• **Saved data entries**
== Segment start ==

(** C5 (as the code has it): when Read starts with an error count of at
    most 5 and the connection it works on, pending or just fetched,
    carries a non-empty Lp-Trickle-Closed header, Read returns EOS and no
    stream.  The subscriber is left exactly as it stood once the
    connection was obtained: the EOS branch does not touch the error
    count (nor anything else), so with a pending connection the whole
    subscriber is unchanged, and after a synchronous preconnect the
    count is the 0 that the successful preconnect stored. *)
Theorem C5_closed_connection_is_EOS c w conn c1 w1 :
  preconnectErrorCount c <= 5 ->
  current_segment c w = Some (inl (conn, c1, w1)) ->
  Header_Get (Header conn) "Lp-Trickle-Closed" <> EmptyString ->
  exists out,
    Read c w = Some out /\
    ret_conn out = None /\
    ret_err out = Some EOS /\
    started out = false /\
    sub_after out = c1 /\
    world_after out = w1 /\
    preconnectErrorCount (sub_after out) = preconnectErrorCount c1 /\
    (pendingGet c = Some conn -> sub_after out = c /\ world_after out = w) /\
    (pendingGet c = None -> preconnectErrorCount (sub_after out) = 0).
Proof.
  intros Hle Hcur Hclosed.
  apply IsEOS_closed_header in Hclosed.
  rewrite Read_below_max, Hcur, Hclosed by exact Hle.
  eexists. split; [reflexivity|]. cbn.
  do 6 (split; [reflexivity|]).
  unfold current_segment in Hcur.
  split; intros Hp; rewrite Hp in Hcur.
  - split; congruence.
  - destruct (preconnect c w) as [[[p|e] w2]|]; inversion Hcur; reflexivity.
Qed.

Lemma C5_closed_connection_is_EOS_witness :
  exists out,
    Read (NewTrickleSubscriber "u") (mkWorld [closed "4"] [] O) = Some out /\
    ret_conn out = None /\
    ret_err out = Some EOS /\
    started out = false /\
    sub_after out = NewTrickleSubscriber "u" /\
    world_after out = mkWorld [] [mkRequest "u" (-1)] 1%nat /\
    preconnectErrorCount (sub_after out) = 0 /\
    (pendingGet (NewTrickleSubscriber "u") =
       Some (mkResponse O 200 (<[ "Lp-Trickle-Closed" := ["1"] ]> {[ "Lp-Trickle-Seq" := ["4"] ]}) EmptyString) ->
     sub_after out = NewTrickleSubscriber "u" /\
     world_after out = mkWorld [closed "4"] [] O) /\
    (pendingGet (NewTrickleSubscriber "u") = None ->
     preconnectErrorCount (sub_after out) = 0).
Proof.
  apply (C5_closed_connection_is_EOS (NewTrickleSubscriber "u")
           (mkWorld [closed "4"] [] O)
           (mkResponse O 200 (<[ "Lp-Trickle-Closed" := ["1"] ]> {[ "Lp-Trickle-Seq" := ["4"] ]}) EmptyString)).
  - vm_compute. discriminate.
  - reflexivity.
  - vm_compute. discriminate.
Defined.

(** ** Failing attempts and the error count *)

Lemma connect_failure c a w e :
  failure_of a = Some e ->
  exists w1,
    connect c a w = (Failed e, w1) /\
    script w1 = script w /\ next_addr w1 = next_addr w.
Proof.
  destruct a as [|cause|cause|r]; cbn; intros H; try discriminate.
  - inversion H. eauto.
  - inversion H. eexists. split; [reflexivity|]. split; reflexivity.
  - destruct (negb (reply_status r =? StatusOK)); inversion H.
    eexists. split; [reflexivity|]. split; reflexivity.
Qed.

Lemma failure_is_not_exhaustion a e :
  failure_of a = Some e -> e <> HitMaxPreconnects /\ e <> EOS.
Proof.
  destruct a as [|cause|cause|r]; cbn; intros H; try discriminate.
  - inversion H. split; discriminate.
  - inversion H. split; discriminate.
  - destruct (negb (reply_status r =? StatusOK)); inversion H. split; discriminate.
Qed.

Lemma bump_bump n m c : bump n (bump m c) = bump (m + n) c.
Proof. unfold bump. cbn. f_equal. lia. Qed.

Lemma bump_0 c : bump 0 c = c.
Proof. destruct c. unfold bump. cbn. now rewrite Z.add_0_r. Qed.

(** One Read that meets a failing attempt. *)
Lemma failing_read c w k a s' e :
  pendingGet c = None ->
  0 <= preconnectErrorCount c <= 5 ->
  script w = a :: s' ->
  failure_of a = Some e ->
  exists w1,
    step CallRead (mkSystem c w k) =
      Some (Returned None (Some e), mkSystem (bump 1 c) w1 k) /\
    script w1 = s'.
Proof.
  intros Hp Hc Hs Ha.
  destruct (connect_failure c a (with_script s' w) e Ha) as (w1 & Hcon & Hs1 & _).
  exists w1. split; [|exact Hs1].
  unfold step. cbn [sub world waiting].
  rewrite Read_below_max by lia.
  unfold current_segment, preconnect. rewrite Hp, Hs.
  cbn [preconnect_loop]. rewrite Hcon. cbn.
  rewrite GoIntFacts.add_small by (unfold GoInt.min_int, GoInt.max_int; lia).
  unfold bump. rewrite Hp. reflexivity.
Qed.

(** A run of Reads that each meet one failing attempt: every Read
    returns the failure of its own attempt and adds one to the count. *)
Lemma failing_reads fs : forall es c w k rest,
  Forall2 (fun a e => failure_of a = Some e) fs es ->
  pendingGet c = None ->
  0 <= preconnectErrorCount c ->
  preconnectErrorCount c + Z.of_nat (length fs) <= 6 ->
  script w = fs ++ rest ->
  exists w',
    run (replicate (length fs) CallRead) (mkSystem c w k) =
      Some ((fun e => Returned None (Some e)) <$> es,
            mkSystem (bump (Z.of_nat (length fs)) c) w' k) /\
    script w' = rest.
Proof.
  induction fs as [|a fs IH]; intros es c w k rest HF Hp H0 H6 Hs.
  - inversion HF; subst. cbn. exists w. split; [|exact Hs].
    now rewrite bump_0.
  - inversion HF as [|a' e fs' es' Ha HF']; subst.
    cbn [length] in H6.
    destruct (failing_read c w k a (fs ++ rest) e Hp ltac:(lia) Hs Ha)
      as (w1 & Hstep & Hs1).
    destruct (IH es' (bump 1 c) w1 k rest HF' Hp ltac:(cbn; lia) ltac:(cbn; lia) Hs1)
      as (w' & Hrun & Hs').
    exists w'. split; [|exact Hs'].
    cbn [length replicate run]. rewrite Hstep, Hrun, bump_bump.
    rewrite fmap_cons. repeat f_equal. lia.
Qed.

(** C2 (as the code has it): with six failing attempts in a row, each of
    the six Reads, the sixth included, returns the failure of its own
    attempt (never the exhaustion error) and leaves the count at 6; it is
    the seventh Read that returns "Hit max preconnects", and it changes
    neither the subscriber nor the world (no request is made).  In
    general a Read that starts with a count above 5 returns that error
    with subscriber and world untouched. *)
Theorem C2_exhausted_on_seventh_read u fs es rest :
  length fs = 6%nat ->
  Forall2 (fun a e => failure_of a = Some e) fs es ->
  (exists s6,
     run (replicate 6 CallRead) (start u (fs ++ rest)) =
       Some ((fun e => Returned None (Some e)) <$> es, s6) /\
     Forall (fun e => e <> HitMaxPreconnects) es /\
     preconnectErrorCount (sub s6) = 6 /\
     script (world s6) = rest /\
     step CallRead s6 = Some (Returned None (Some HitMaxPreconnects), s6)) /\
  (forall c w, 5 < preconnectErrorCount c ->
     Read c w = Some (mkReadOut None (Some HitMaxPreconnects) c w false)).
Proof.
  intros Hlen HF. split; [|apply Read_hit_max].
  destruct (failing_reads fs es (NewTrickleSubscriber u)
              (mkWorld (fs ++ rest) [] O) O rest HF)
    as (w' & Hrun & Hs); try reflexivity.
  - rewrite Hlen. cbn. lia.
  - rewrite Hlen in Hrun. unfold start.
    eexists. split; [exact Hrun|].
    split.
    { clear -HF. induction HF; constructor; [|assumption].
      eapply failure_is_not_exhaustion; eassumption. }
    split; [reflexivity|]. split; [exact Hs|].
    unfold step. rewrite Read_hit_max by (cbn; lia). reflexivity.
Qed.

Lemma C2_exhausted_on_seventh_read_witness :
  (exists s6,
     run (replicate 6 CallRead) (start "u" (six_failures ++ [segment "1"])) =
       Some ((fun e => Returned None (Some e)) <$>
               [GetError "1"; GetError "2"; GetError "3";
                GetError "4"; GetError "5"; GetError "6"], s6) /\
     Forall (fun e => e <> HitMaxPreconnects)
       [GetError "1"; GetError "2"; GetError "3";
        GetError "4"; GetError "5"; GetError "6"] /\
     preconnectErrorCount (sub s6) = 6 /\
     script (world s6) = [segment "1"] /\
     step CallRead s6 = Some (Returned None (Some HitMaxPreconnects), s6)) /\
  (forall c w, 5 < preconnectErrorCount c ->
     Read c w = Some (mkReadOut None (Some HitMaxPreconnects) c w false)).
Proof.
  apply (C2_exhausted_on_seventh_read "u" six_failures).
  - reflexivity.
  - repeat constructor.
Defined.

(** C2 (as stated) fails: after five failures the sixth Read still
    connects, and what it returns is the sixth connect failure, not the
    exhaustion error. *)
Lemma C2_sixth_read_returns_connect_error :
  exists os s6,
    run (replicate 6 CallRead) (start "u" six_failures) = Some (os, s6) /\
    os !! 5%nat = Some (Returned None (Some (GetError "6"))) /\
    os !! 5%nat <> Some (Returned None (Some HitMaxPreconnects)) /\
    length (sent (world s6)) = 6%nat.
Proof.
  eexists. eexists. split; [vm_compute; reflexivity|].
  split; [reflexivity|]. split; [discriminate | reflexivity].
Qed.

(** ** Sequence numbers *)

Lemma Atoi_in_range s v :
  Atoi s = Some v -> GoInt.min_int <= v <= GoInt.max_int.
Proof.
  unfold Atoi. destruct s as [|ch rest]; [discriminate|].
  cbv zeta.
  destruct (if (Ascii.eqb ch "-" || Ascii.eqb ch "+")%bool then rest else String ch rest);
    [discriminate|].
  destruct (parse_digits 0 _) as [n|]; [|discriminate].
  destruct (GoInt.in_range _) eqn:Hr; [|discriminate].
  intros [= <-]. now apply GoIntFacts.in_range_spec.
Qed.

Lemma GetSeq_numbered conn seq :
  Atoi (Header_Get (Header conn) "Lp-Trickle-Seq") = Some seq ->
  GetSeq (Some conn) = seq.
Proof. unfold GetSeq. now intros ->. Qed.

Lemma GetSeq_unparsable conn :
  Atoi (Header_Get (Header conn) "Lp-Trickle-Seq") = None ->
  GetSeq (Some conn) = -98.
Proof. unfold GetSeq. now intros ->. Qed.

(** ** Requests made by one preconnect *)

Lemma connect_sent c a w r w1 :
  connect c a w = (r, w1) ->
  (sent w1 = sent w \/ sent w1 = sent w ++ [request_of c]) /\
  (forall resp, r = Connected resp -> sent w1 = sent w ++ [request_of c]) /\
  (r = Cancelled -> sent w1 = sent w ++ [request_of c]).
Proof.
  unfold connect, request_of.
  destruct a as [|cause|cause|rp]; cbn.
  - intros [= <- <-]. cbn. repeat split; auto; discriminate.
  - intros [= <- <-]. repeat split; auto; discriminate.
  - intros [= <- <-]. cbn. repeat split; auto; discriminate.
  - destruct (negb (reply_status rp =? StatusOK)); intros [= <- <-]; cbn;
      repeat split; auto; discriminate.
Qed.

(** All requests of one preconnect go to the index the subscriber holds
    at that time, and a connection is never obtained without one. *)
Lemma preconnect_loop_sent c s : forall w r w1,
  preconnect_loop c s w = Some (r, w1) ->
  exists more,
    sent w1 = sent w ++ more /\
    Forall (eq (request_of c)) more /\
    (forall resp, r = inl resp -> more <> []).
Proof.
  induction s as [|a s IH]; intros w r w1; cbn [preconnect_loop]; [discriminate|].
  destruct (connect c a (with_script s w)) as [cr w0] eqn:Hc.
  destruct (connect_sent _ _ _ _ _ Hc) as (Hor & Hconn & Hcan).
  cbn [with_script sent] in Hor, Hconn, Hcan.
  destruct cr as [|err|resp].
  - intros H. apply IH in H as (more & Hs & HF & Hne).
    exists (request_of c :: more). rewrite Hs, Hcan by reflexivity.
    rewrite <- app_assoc. split; [reflexivity|].
    split; [constructor; auto | discriminate].
  - intros [= <- <-]. destruct Hor as [Hor|Hor]; rewrite Hor.
    + exists []. rewrite app_nil_r. repeat split; auto; discriminate.
    + exists [request_of c]. repeat split; auto; discriminate.
  - intros [= <- <-]. exists [request_of c].
    rewrite (Hconn resp) by reflexivity. repeat split; auto; discriminate.
Qed.

Lemma preconnect_sent c w r w1 :
  preconnect c w = Some (r, w1) ->
  (sent w1 = sent w /\ (forall resp, r <> inl resp)) \/
  exists more, sent w1 = sent w ++ request_of c :: more.
Proof.
  unfold preconnect. intros H.
  apply preconnect_loop_sent in H as (more & Hs & HF & Hne).
  destruct more as [|rq more].
  - left. rewrite Hs, app_nil_r. split; [reflexivity|].
    intros resp ->. now apply (Hne resp).
  - right. inversion HF; subst. eauto.
Qed.

(** ** The index of the following fetch *)


Lemma negb_eqb_minus1 seq : seq <> -1 -> negb (seq =? -1) = true.
Proof. intros H. apply negb_true_iff, Z.eqb_neq, H. Qed.


Lemma step_monotone a s o s' :
  step a s = Some (o, s') ->
  url (sub s') = url (sub s) /\
  exists more, sent (world s') = sent (world s) ++ more.
Proof.
  assert (Hpre : forall c w r w1, preconnect c w = Some (r, w1) ->
                   exists more, sent w1 = sent w ++ more).
  { intros c w r w1 H. apply preconnect_loop_sent in H as (more & Hs & _). eauto. }
  assert (Hrefl : forall w : World, exists more, sent w = sent w ++ more).
  { intros w. exists []. now rewrite app_nil_r. }
  destruct s as [c w k]. destruct a; cbn [step sub world waiting].
  - unfold Read, current_segment.
    destruct (5 <? preconnectErrorCount c).
    { intros [= <- <-]. cbn. auto. }
    destruct (pendingGet c) as [p|].
    + destruct (IsEOS p); intros [= <- <-]; cbn; [auto|].
      split; [now destruct (negb _)|auto].
    + destruct (preconnect c w) as [[[p|e] w1]|] eqn:E; [| |discriminate].
      * apply Hpre in E.
        destruct (IsEOS p); intros [= <- <-]; cbn; [auto|].
        split; [now destruct (negb _)|auto].
      * apply Hpre in E. intros [= <- <-]. cbn. auto.
  - destruct k as [|k]; [discriminate|]. unfold background.
    destruct (preconnect c w) as [[[p|e] w1]|] eqn:E; [| |discriminate];
      apply Hpre in E; intros [= <- <-]; cbn; auto.
Qed.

== Segment end ==

• **ACTIVITY**
Retype the portion of the data above that starts on the line with "rewrite Read_below_max, Hcur, Hclosed" and finishes on the line with "Lemma bump_0 c : bump 0 c = c.", including both of those lines.

• **RESULT OF THIS TASK**
  rewrite Read_below_max, Hcur, Hclosed by exact Hle.
  eexists. split; [reflexivity|]. cbn.
  do 6 (split; [reflexivity|]).
  unfold current_segment in Hcur.
  split; intros Hp; rewrite Hp in Hcur.
  - split; congruence.
  - destruct (preconnect c w) as [[[p|e] w2]|]; inversion Hcur; reflexivity.
Qed.

Lemma C5_closed_connection_is_EOS_witness :
  exists out,
    Read (NewTrickleSubscriber "u") (mkWorld [closed "4"] [] O) = Some out /\
    ret_conn out = None /\
    ret_err out = Some EOS /\
    started out = false /\
    sub_after out = NewTrickleSubscriber "u" /\
    world_after out = mkWorld [] [mkRequest "u" (-1)] 1%nat /\
    preconnectErrorCount (sub_after out) = 0 /\
    (pendingGet (NewTrickleSubscriber "u") =
       Some (mkResponse O 200 (<[ "Lp-Trickle-Closed" := ["1"] ]> {[ "Lp-Trickle-Seq" := ["4"] ]}) EmptyString) ->
     sub_after out = NewTrickleSubscriber "u" /\
     world_after out = mkWorld [closed "4"] [] O) /\
    (pendingGet (NewTrickleSubscriber "u") = None ->
     preconnectErrorCount (sub_after out) = 0).
Proof.
  apply (C5_closed_connection_is_EOS (NewTrickleSubscriber "u")
           (mkWorld [closed "4"] [] O)
           (mkResponse O 200 (<[ "Lp-Trickle-Closed" := ["1"] ]> {[ "Lp-Trickle-Seq" := ["4"] ]}) EmptyString)).
  - vm_compute. discriminate.
  - reflexivity.
  - vm_compute. discriminate.
Defined.

(** ** Failing attempts and the error count *)

Lemma connect_failure c a w e :
  failure_of a = Some e ->
  exists w1,
    connect c a w = (Failed e, w1) /\
    script w1 = script w /\ next_addr w1 = next_addr w.
Proof.
  destruct a as [|cause|cause|r]; cbn; intros H; try discriminate.
  - inversion H. eauto.
  - inversion H. eexists. split; [reflexivity|]. split; reflexivity.
  - destruct (negb (reply_status r =? StatusOK)); inversion H.
    eexists. split; [reflexivity|]. split; reflexivity.
Qed.

Lemma failure_is_not_exhaustion a e :
  failure_of a = Some e -> e <> HitMaxPreconnects /\ e <> EOS.
Proof.
  destruct a as [|cause|cause|r]; cbn; intros H; try discriminate.
  - inversion H. split; discriminate.
  - inversion H. split; discriminate.
  - destruct (negb (reply_status r =? StatusOK)); inversion H. split; discriminate.
Qed.

Lemma bump_bump n m c : bump n (bump m c) = bump (m + n) c.
Proof. unfold bump. cbn. f_equal. lia. Qed.

Lemma bump_0 c : bump 0 c = c.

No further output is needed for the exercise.